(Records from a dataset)
- - -
(** * Treehouse scraper: extraction, schema and selector diagnostics

    A shallow embedding of [treehouse/scraper/extraction.py],
    [treehouse/scraper/models.py] and the [validate_selector] function of
    [treehouse/scraper/verify_selectors.py], with the properties of the
    extraction-and-validation pipeline proved about it.

    Conventions.
    - Python exceptions are values of [exn]; a function that can raise
      returns [result A].
    - Text is a [string] whose characters are the code points U+0000 to
      U+00FF, a character being its code point; [str.isspace],
      [str.isdigit], [str.lower] and the characters that [int] and [float]
      read as decimal digits are modelled on that range.
    - [float] is Python's binary64 type.  Its arithmetic is never used by
      the code, only [float(str)], comparison with the bounds [0] and [5],
      and truth value, so the type and these operations are an interface
      ([PyFloat]); a decimal instance is given to run the examples. *)

From Stdlib Require Import ZArith QArith String Ascii List Bool Lia.
From stdpp Require Import base option list strings gmap.

Set Warnings "-register-all,-automation".

Local Open Scope string_scope.
Local Open Scope Z_scope.

(** ** Python builtins used by the scraper *)

Module Py.

(** Exceptions that the modelled code raises or lets escape.  A
    [ValidationError] is pydantic's: the model name and one
    [(field, message)] entry per failing field. *)
Inductive exn : Type :=
| ValueError (msg : string)
| AttributeError (msg : string)
| IndexError (msg : string)
| ValidationError (model : string) (errors : list (string * string)).

Inductive result (A : Type) : Type :=
| Ok (a : A)
| Raise (e : exn).
Arguments Ok {A} a.
Arguments Raise {A} e.

Definition bind {A B} (r : result A) (k : A -> result B) : result B :=
  match r with
  | Ok a => k a
  | Raise e => Raise e
  end.

Global Instance result_ret : MRet result := @Ok.
Global Instance result_bind : MBind result := fun A B k r => bind r k.

Definition is_ok {A} (r : result A) : bool :=
  match r with Ok _ => true | Raise _ => false end.

(** [str(e)] (the heading only, for a [ValidationError]) *)
Definition exn_str (e : exn) : string :=
  match e with
  | ValueError msg | AttributeError msg | IndexError msg => msg
  | ValidationError model _ => "validation error for " ++ model
  end.

(** [isinstance(e, ValueError)]; pydantic's [ValidationError] derives
    from [ValueError]. *)
Definition is_ValueError (e : exn) : bool :=
  match e with ValueError _ | ValidationError _ _ => true | _ => false end.
Definition is_IndexError (e : exn) : bool :=
  match e with IndexError _ => true | _ => false end.
Definition is_AttributeError (e : exn) : bool :=
  match e with AttributeError _ => true | _ => false end.

(** [try: body  except <caught>: handler] *)
Definition try_except {A} (body : result A) (caught : exn -> bool)
    (handler : result A) : result A :=
  match body with
  | Ok a => Ok a
  | Raise e => if caught e then handler else Raise e
  end.

(** [for x in xs: ys.append(f(x))] where [f] may raise: the first
    exception escapes and nothing is returned. *)
Fixpoint for_each {A B} (f : A -> result B) (xs : list A) : result (list B) :=
  match xs with
  | [] => Ok []
  | x :: xs' =>
      bind (f x) (fun y => bind (for_each f xs') (fun ys => Ok (y :: ys)))
  end.

(** [c.isspace()]: TAB, LF, VT, FF, CR, FS, GS, RS, US, SPACE, NEL
    (U+0085) and NO-BREAK SPACE (U+00A0). *)
Definition isspace (c : ascii) : bool :=
  let n := nat_of_ascii c in
  ((9 <=? n)%nat && (n <=? 13)%nat) || ((28 <=? n)%nat && (n <=? 32)%nat)
  || (n =? 133)%nat || (n =? 160)%nat.

(** [c.isdecimal()]: the digits 0 to 9, the characters that [int] and
    [float] read as decimal digits. *)
Definition isdecimal (c : ascii) : bool :=
  let n := nat_of_ascii c in (48 <=? n)%nat && (n <=? 57)%nat.

(** [c.isdigit()]: the decimal digits and the superscript digits
    U+00B2, U+00B3 and U+00B9, which [int] and [float] refuse. *)
Definition isdigit (c : ascii) : bool :=
  let n := nat_of_ascii c in
  isdecimal c || (n =? 178)%nat || (n =? 179)%nat || (n =? 185)%nat.

Fixpoint lstrip (s : string) : string :=
  match s with
  | String c s' => if isspace c then lstrip s' else s
  | EmptyString => EmptyString
  end.

(** [rstrip] keeps a character when it is not a space or when
    something is left after it. *)
Fixpoint rstrip (s : string) : string :=
  match s with
  | String c s' =>
      match rstrip s' with
      | EmptyString => if isspace c then EmptyString else String c EmptyString
      | r => String c r
      end
  | EmptyString => EmptyString
  end.

(** [s.strip()] *)
Definition strip (s : string) : string := rstrip (lstrip s).
(** X9: over a predecessor map in which the flight stored for an airport
    arrives at that airport, a returned itinerary is connected, its last leg
    is the predecessor of [dst], its first leg leaves an airport without
    predecessor, no two legs leave the same airport, and it has no flights
    exactly when [dst] has no predecessor. *)
Theorem reconstruct_itinerary_connected (n : nat) (prev : gmap string Flight)
    (dst : string) (it : Itinerary) :
  (forall y f, prev !! y = Some f -> dest f = y) ->
  reconstruct_itinerary n prev dst = Some it ->
  connected (flights it) /\
  (forall f, last (flights it) = Some f -> dest f = dst /\ prev !! dst = Some f) /\
  (forall f, head (flights it) = Some f -> prev !! origin f = None) /\
  NoDup (origin <$> flights it) /\
  (flights it = [] <-> prev !! dst = None).
Proof.
  intros Hkey [Hc _]%reconstruct_itinerary_inv.
  destruct (chain_connected _ _ _ Hkey Hc) as [Hconn Hlast].
  split; [done|]. split; [done|].
  split; [intros f Hf; by eapply chain_head|]. split.
  - pose proof (chain_nodes_NoDup _ _ _ Hc) as Hnd. unfold chain_nodes in Hnd.
    apply NoDup_cons in Hnd as [_ Hnd].
    by rewrite <- (Permutation_rev (origin <$> flights it)) in Hnd.
  - split.
    + intros E. rewrite E in Hc. by apply chain_nil_inv.
    + intros Hn. destruct Hc as [|? f p Hf]; [done|congruence].
Qed.

Lemma reconstruct_itinerary_connected_witness :
  connected [fAB1; fBC] /\
  (forall f, last [fAB1; fBC] = Some f ->
     dest f = "C" /\ (<["C" := fBC]> (<["B" := fAB1]> ∅) : gmap string Flight) !! "C"
                     = Some f) /\
  (forall f, head [fAB1; fBC] = Some f ->
     (<["C" := fBC]> (<["B" := fAB1]> ∅) : gmap string Flight) !! origin f = None) /\
  NoDup (origin <$> [fAB1; fBC]) /\
  ([fAB1; fBC] = [] <->
   (<["C" := fBC]> (<["B" := fAB1]> ∅) : gmap string Flight) !! "C" = None).
Proof.
  apply (reconstruct_itinerary_connected 2 (<["C" := fBC]> (<["B" := fAB1]> ∅)) "C"
           (mkItinerary [fAB1; fBC])).
  - intros y f Hy.
    apply lookup_insert_Some in Hy as [[<- <-]|[_ Hy]]; [reflexivity|].
    apply lookup_insert_Some in Hy as [[<- <-]|[_ Hy]]; [reflexivity|].
    rewrite lookup_empty in Hy. discriminate Hy.
  - vm_compute. reflexivity.
Defined.

(** ** Itineraries the searches return *)

Lemma earliest_loop_found_chain g start dst : forall n m st it,
  Earliest.loop n m g start dst st = Found it ->
  exists pv, chain pv dst (flights it).
Proof.
  induction n as [|n IH]; intros m st it; [done|]. simpl.
  destruct (Earliest.step g start dst st) as [|st'|k a st'|k a st']; try done.
  - apply IH.
  - destruct (reconstruct_itinerary m (Earliest.prev st') dst) as [it'|] eqn:E;
      [|done].
    intros [= <-]. apply reconstruct_itinerary_inv in E as [Hc _]. eauto.
  - apply IH.
Qed.
(** * Client-side channel runtime: a shallow embedding and its properties

    The development embeds the connectivity state machine of [Subchannel]
    (subchannel.js), the DNS resolver (resolver-dns.js), the call stream
    (call-stream.js), the resolving load balancer
    (resolving-load-balancer.js) and the channel (channel.js), and states the
    properties of the specification over these embeddings. *)

From Stdlib Require Import ZArith List String Ascii Bool Arith Lia.
Import ListNotations.

Set Implicit Arguments.

Local Open Scope string_scope.
Local Open Scope list_scope.
Local Open Scope Z_scope.

(* ===================================================================== *)
(** * Shared enumerations *)
(* ===================================================================== *)

(** [channel.js]: the [ConnectivityState] enum, in declaration order. *)
Inductive ConnectivityState : Type :=
| CONNECTING
| READY
| TRANSIENT_FAILURE
| IDLE
| SHUTDOWN.

Definition ConnectivityState_eqb (a b : ConnectivityState) : bool :=
  match a, b with
  | CONNECTING, CONNECTING
  | READY, READY
  | TRANSIENT_FAILURE, TRANSIENT_FAILURE
  | IDLE, IDLE
  | SHUTDOWN, SHUTDOWN => true
  | _, _ => false
  end.

(** [constants.js] is not part of the sources at hand; [Status] is the
    standard status-code enumeration the other files refer to by name. *)
Inductive Status : Type :=
| OK
| CANCELLED
| UNKNOWN
| INVALID_ARGUMENT
| DEADLINE_EXCEEDED
| NOT_FOUND
| ALREADY_EXISTS
| PERMISSION_DENIED
| RESOURCE_EXHAUSTED
| FAILED_PRECONDITION
| ABORTED
| OUT_OF_RANGE
| UNIMPLEMENTED
| INTERNAL
| UNAVAILABLE
| DATA_LOSS
| UNAUTHENTICATED.

(** A [StatusObject] is [{code, details, metadata}].  Metadata is opaque to
    everything modelled here; it is carried as a list of header pairs. *)
Definition Metadata : Type := list (string * string).

Record StatusObject : Type := mkStatus {
  code : Status;
  details : string;
  metadata : Metadata
}.

(* ===================================================================== *)
(** * A state monad with a trace and exceptions

    Methods of a JS object mutate [this], call out to collaborators and may
    throw.  A computation takes the object, and yields either a value or an
    exception, the object as the method left it (a throw does not roll the
    fields back), and the calls it made to the outside, in order. *)
(* ===================================================================== *)

Module Eff.

Inductive result (A : Type) : Type :=
| Ok (a : A)
| Throw (msg : string).
Arguments Throw {A} msg.

Section Monad.
Variables St Ev : Type.

Definition M (A : Type) : Type := St -> result A * St * list Ev.

Definition ret {A} (a : A) : M A := fun s => (Ok a, s, []).

Definition bind {A B} (m : M A) (f : A -> M B) : M B :=
  fun s =>
    match m s with
    | (Ok a, s1, e1) =>
        match f a s1 with
        | (r, s2, e2) => (r, s2, e1 ++ e2)
        end
    | (Throw msg, s1, e1) => (Throw msg, s1, e1)
    end.

Definition get : M St := fun s => (Ok s, s, []).
Definition gets {A} (f : St -> A) : M A := fun s => (Ok (f s), s, []).
Definition modify (f : St -> St) : M unit := fun s => (Ok tt, f s, []).
Definition emit (e : Ev) : M unit := fun s => (Ok tt, s, [e]).
Definition throw {A} (msg : string) : M A := fun s => (Throw msg, s, []).

(** [try { m } catch { h }]. *)
Definition catch {A} (m : M A) (h : string -> M A) : M A :=
  fun s =>
    match m s with
    | (Ok a, s1, e1) => (Ok a, s1, e1)
    | (Throw msg, s1, e1) =>
        match h msg s1 with
        | (r, s2, e2) => (r, s2, e1 ++ e2)
        end
    end.

(** [for (const x of xs) body(x)]. *)
Fixpoint for_each {A} (xs : list A) (body : A -> M unit) : M unit :=
  match xs with
  | [] => ret tt
  | x :: xs' => bind (body x) (fun _ => for_each xs' body)
  end.

Definition when (b : bool) (m : M unit) : M unit :=
  if b then m else ret tt.

Definition state_of {A} (r : result A * St * list Ev) : St := snd (fst r).
Definition value_of {A} (r : result A * St * list Ev) : result A := fst (fst r).
Definition events_of {A} (r : result A * St * list Ev) : list Ev := snd r.
End Monad.

Arguments ret {St Ev A} a.
Arguments bind {St Ev A B} m f.
Arguments get {St Ev}.
Arguments gets {St Ev A} f.
Arguments modify {St Ev} f.
Arguments emit {St Ev} e.
Arguments throw {St Ev A} msg.
Arguments catch {St Ev A} m h.
Arguments for_each {St Ev A} xs body.
Arguments when {St Ev} b m.

Module Notations.
Declare Scope eff_scope.
Delimit Scope eff_scope with eff.
Notation "x <- m ;; k" := (bind m (fun x => k))
  (at level 61, m at next level, right associativity) : eff_scope.
Notation "m ;; k" := (bind m (fun _ => k))
  (at level 61, right associativity) : eff_scope.
End Notations.

End Eff.

(* ===================================================================== *)
(** * Subchannel (subchannel.js) *)
(* ===================================================================== *)

Module Subchannel.
Import Eff Eff.Notations.
Local Open Scope eff_scope.

Definition MIN_CONNECT_TIMEOUT_MS : Z := 20000.
Definition INITIAL_BACKOFF_MS : Z := 1000.
Definition MAX_BACKOFF_MS : Z := 120000.

(** [~(1 << 31)] on 32-bit signed integers: [1 << 31] wraps to [-2^31], and
    the bitwise complement of that is [2^31 - 1]. *)
Definition int32 (z : Z) : Z := (z + 2 ^ 31) mod 2 ^ 32 - 2 ^ 31.
Definition KEEPALIVE_MAX_TIME_MS : Z := Z.lnot (int32 (Z.shiftl 1 31)).
Definition KEEPALIVE_TIMEOUT_MS : Z := 20000.

(** [http2.constants.NGHTTP2_ENHANCE_YOUR_CALM]. *)
Definition NGHTTP2_ENHANCE_YOUR_CALM : Z := 11.
Definition tooManyPingsData : string := "too_many_pings".

(** Sessions and listeners are objects compared by identity; an identity is
    a number.  [session = None] is [this.session === null]. *)
Definition SessionId : Type := nat.
Definition ListenerId : Type := nat.

Record t : Type := mk {
  connectivityState : ConnectivityState;
  session : option SessionId;
  continueConnecting : bool;
  stateListeners : list ListenerId;
  disconnectListeners : list ListenerId;
  keepaliveTimeMs : Z;
  keepaliveTimeoutMs : Z;
  callRefcount : Z;
  refcount : Z;
  (** the identity [http2.connect] hands out next *)
  nextSession : SessionId
}.

(** What a method does to the outside: the [trace] line of a transition,
    listener invocations, and calls on the session, the backoff timer and
    the keepalive timers. *)
Inductive Event : Type :=
| Trace (previousState newState : ConnectivityState)
| Notify (listener : ListenerId) (previousState newState : ConnectivityState)
| NotifyDisconnect (listener : ListenerId)
| HttpConnect (s : SessionId)
| SocketOnceClose (s : SessionId)
| SessionClose (s : SessionId)
| SessionRef (s : SessionId)
| SessionUnref (s : SessionId)
| SessionPing (s : SessionId)
| BackoffRunOnce
| BackoffStop
| BackoffReset
| SetKeepaliveInterval (ms : Z)
| SetKeepaliveTimeout (ms : Z)
| ClearKeepaliveInterval
| ClearKeepaliveTimeout
| LogExcessPings.

Definition Sub : Type -> Type := M t Event.

Definition set_connectivityState v (s : t) : t :=
  mk v (session s) (continueConnecting s) (stateListeners s)
     (disconnectListeners s) (keepaliveTimeMs s) (keepaliveTimeoutMs s)
     (callRefcount s) (refcount s) (nextSession s).
Definition set_session v (s : t) : t :=
  mk (connectivityState s) v (continueConnecting s) (stateListeners s)
     (disconnectListeners s) (keepaliveTimeMs s) (keepaliveTimeoutMs s)
     (callRefcount s) (refcount s) (nextSession s).
Definition set_continueConnecting v (s : t) : t :=
  mk (connectivityState s) (session s) v (stateListeners s)
     (disconnectListeners s) (keepaliveTimeMs s) (keepaliveTimeoutMs s)
     (callRefcount s) (refcount s) (nextSession s).
Definition set_stateListeners v (s : t) : t :=
  mk (connectivityState s) (session s) (continueConnecting s) v
     (disconnectListeners s) (keepaliveTimeMs s) (keepaliveTimeoutMs s)
     (callRefcount s) (refcount s) (nextSession s).
Definition set_disconnectListeners v (s : t) : t :=
  mk (connectivityState s) (session s) (continueConnecting s)
     (stateListeners s) v (keepaliveTimeMs s) (keepaliveTimeoutMs s)
     (callRefcount s) (refcount s) (nextSession s).
Definition set_keepaliveTimeMs v (s : t) : t :=
  mk (connectivityState s) (session s) (continueConnecting s)
     (stateListeners s) (disconnectListeners s) v (keepaliveTimeoutMs s)
     (callRefcount s) (refcount s) (nextSession s).
Definition set_callRefcount v (s : t) : t :=
  mk (connectivityState s) (session s) (continueConnecting s)
     (stateListeners s) (disconnectListeners s) (keepaliveTimeMs s)
     (keepaliveTimeoutMs s) v (refcount s) (nextSession s).
Definition set_refcount v (s : t) : t :=
  mk (connectivityState s) (session s) (continueConnecting s)
     (stateListeners s) (disconnectListeners s) (keepaliveTimeMs s)
     (keepaliveTimeoutMs s) (callRefcount s) v (nextSession s).
Definition set_nextSession v (s : t) : t :=
  mk (connectivityState s) (session s) (continueConnecting s)
     (stateListeners s) (disconnectListeners s) (keepaliveTimeMs s)
     (keepaliveTimeoutMs s) (callRefcount s) (refcount s) v.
- - -
## WHAT NEEDS TO BE DONE
Here the output must be the lines above from the line with "HttpConnect (s : SessionId)" to the line with "Definition set_keepaliveTimeMs v", both included, duplicated word for word and nothing else.

## SOLVED EXERCISE
| HttpConnect (s : SessionId)
| SocketOnceClose (s : SessionId)
| SessionClose (s : SessionId)
| SessionRef (s : SessionId)
| SessionUnref (s : SessionId)
| SessionPing (s : SessionId)
| BackoffRunOnce
| BackoffStop
| BackoffReset
| SetKeepaliveInterval (ms : Z)
| SetKeepaliveTimeout (ms : Z)
| ClearKeepaliveInterval
| ClearKeepaliveTimeout
| LogExcessPings.

Definition Sub : Type -> Type := M t Event.

Definition set_connectivityState v (s : t) : t :=
  mk v (session s) (continueConnecting s) (stateListeners s)
     (disconnectListeners s) (keepaliveTimeMs s) (keepaliveTimeoutMs s)
     (callRefcount s) (refcount s) (nextSession s).
Definition set_session v (s : t) : t :=
  mk (connectivityState s) v (continueConnecting s) (stateListeners s)
     (disconnectListeners s) (keepaliveTimeMs s) (keepaliveTimeoutMs s)
     (callRefcount s) (refcount s) (nextSession s).
Definition set_continueConnecting v (s : t) : t :=
  mk (connectivityState s) (session s) v (stateListeners s)
     (disconnectListeners s) (keepaliveTimeMs s) (keepaliveTimeoutMs s)
     (callRefcount s) (refcount s) (nextSession s).
Definition set_stateListeners v (s : t) : t :=
  mk (connectivityState s) (session s) (continueConnecting s) v
     (disconnectListeners s) (keepaliveTimeMs s) (keepaliveTimeoutMs s)
     (callRefcount s) (refcount s) (nextSession s).
Definition set_disconnectListeners v (s : t) : t :=
  mk (connectivityState s) (session s) (continueConnecting s)
     (stateListeners s) v (keepaliveTimeMs s) (keepaliveTimeoutMs s)
     (callRefcount s) (refcount s) (nextSession s).
Definition set_keepaliveTimeMs v (s : t) : t :=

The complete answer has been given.